__Extracted information__.
• • • • •

(** C8, as the code has it.  On a source dict whose ['@name'], ['@type']
    and ['spectrum'] are there and whose spectrum is accepted, the
    spatial model is built from the ['radialModel'] entry when there is
    one, otherwise from the ['spatialModel'] entry when there is one, and
    with neither the call fails with the [UnknownModelError] of the
    message "No spatial / radial model found for: " followed by the
    dict. *)
Theorem source_from_xml_dict_spatial_entry `{PyText} (attrs : dict string)
    (children : dict xval) (source_name source_type : string) (spectrum : xval)
    (spectral_model : SpectralModel.t) :
  dict_get "name" attrs = Some source_name ->
  dict_get "type" attrs = Some source_type ->
  dict_get "spectrum" children = Some spectrum ->
  SpectralModel.from_xml_dict spectrum = Ok spectral_model ->
  (forall radial,
      dict_get "radialModel" children = Some radial ->
      SourceModel.from_xml_dict (XDict attrs children)
      = (spatial_model <- SpatialModel.from_xml_dict radial ;;
         Ok (SourceModel.mk source_name source_type spatial_model spectral_model)))
  /\ (forall spatial,
      dict_get "radialModel" children = None ->
      dict_get "spatialModel" children = Some spatial ->
      SourceModel.from_xml_dict (XDict attrs children)
      = (spatial_model <- SpatialModel.from_xml_dict spatial ;;
         Ok (SourceModel.mk source_name source_type spatial_model spectral_model)))
  /\ (dict_get "radialModel" children = None ->
      dict_get "spatialModel" children = None ->
      SourceModel.from_xml_dict (XDict attrs children)
      = Err (UnknownModelError
               ("No spatial / radial model found for: "
                ++ str_of_xval (XDict attrs children)))).
Proof.
  intros Hname Htype Hspectrum Hspectral.
  unfold SourceModel.from_xml_dict, SourceModel.spatial_from_xml_dict, xattr, xchild.
  rewrite Hname, Htype, Hspectrum; simpl. rewrite Hspectral; simpl.
  repeat split.
  - intros radial Hradial.
    rewrite (dict_mem_Some _ _ Hradial), Hradial; reflexivity.
  - intros spatial Hradial Hspatial.
    rewrite (dict_mem_None _ _ Hradial), (dict_mem_Some _ _ Hspatial), Hspatial.
    reflexivity.
  - intros Hradial Hspatial.
    rewrite (dict_mem_None _ _ Hradial), (dict_mem_None _ _ Hspatial).
    reflexivity.
Qed.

• • • • •

__Brief__.
Word for word, write out each entry shown above.

__Problem solution__.
(** C8, as the code has it.  On a source dict whose ['@name'], ['@type']
    and ['spectrum'] are there and whose spectrum is accepted, the
    spatial model is built from the ['radialModel'] entry when there is
    one, otherwise from the ['spatialModel'] entry when there is one, and
    with neither the call fails with the [UnknownModelError] of the
    message "No spatial / radial model found for: " followed by the
    dict. *)
Theorem source_from_xml_dict_spatial_entry `{PyText} (attrs : dict string)
    (children : dict xval) (source_name source_type : string) (spectrum : xval)
    (spectral_model : SpectralModel.t) :
  dict_get "name" attrs = Some source_name ->
  dict_get "type" attrs = Some source_type ->
  dict_get "spectrum" children = Some spectrum ->
  SpectralModel.from_xml_dict spectrum = Ok spectral_model ->
  (forall radial,
      dict_get "radialModel" children = Some radial ->
      SourceModel.from_xml_dict (XDict attrs children)
      = (spatial_model <- SpatialModel.from_xml_dict radial ;;
         Ok (SourceModel.mk source_name source_type spatial_model spectral_model)))
  /\ (forall spatial,
      dict_get "radialModel" children = None ->
      dict_get "spatialModel" children = Some spatial ->
      SourceModel.from_xml_dict (XDict attrs children)
      = (spatial_model <- SpatialModel.from_xml_dict spatial ;;
         Ok (SourceModel.mk source_name source_type spatial_model spectral_model)))
  /\ (dict_get "radialModel" children = None ->
      dict_get "spatialModel" children = None ->
      SourceModel.from_xml_dict (XDict attrs children)
      = Err (UnknownModelError
               ("No spatial / radial model found for: "
                ++ str_of_xval (XDict attrs children)))).
Proof.
  intros Hname Htype Hspectrum Hspectral.
  unfold SourceModel.from_xml_dict, SourceModel.spatial_from_xml_dict, xattr, xchild.
  rewrite Hname, Htype, Hspectrum; simpl. rewrite Hspectral; simpl.
  repeat split.
  - intros radial Hradial.
    rewrite (dict_mem_Some _ _ Hradial), Hradial; reflexivity.
  - intros spatial Hradial Hspatial.
    rewrite (dict_mem_None _ _ Hradial), (dict_mem_Some _ _ Hspatial), Hspatial.
    reflexivity.
  - intros Hradial Hspatial.
    rewrite (dict_mem_None _ _ Hradial), (dict_mem_None _ _ Hspatial).
    reflexivity.
Qed.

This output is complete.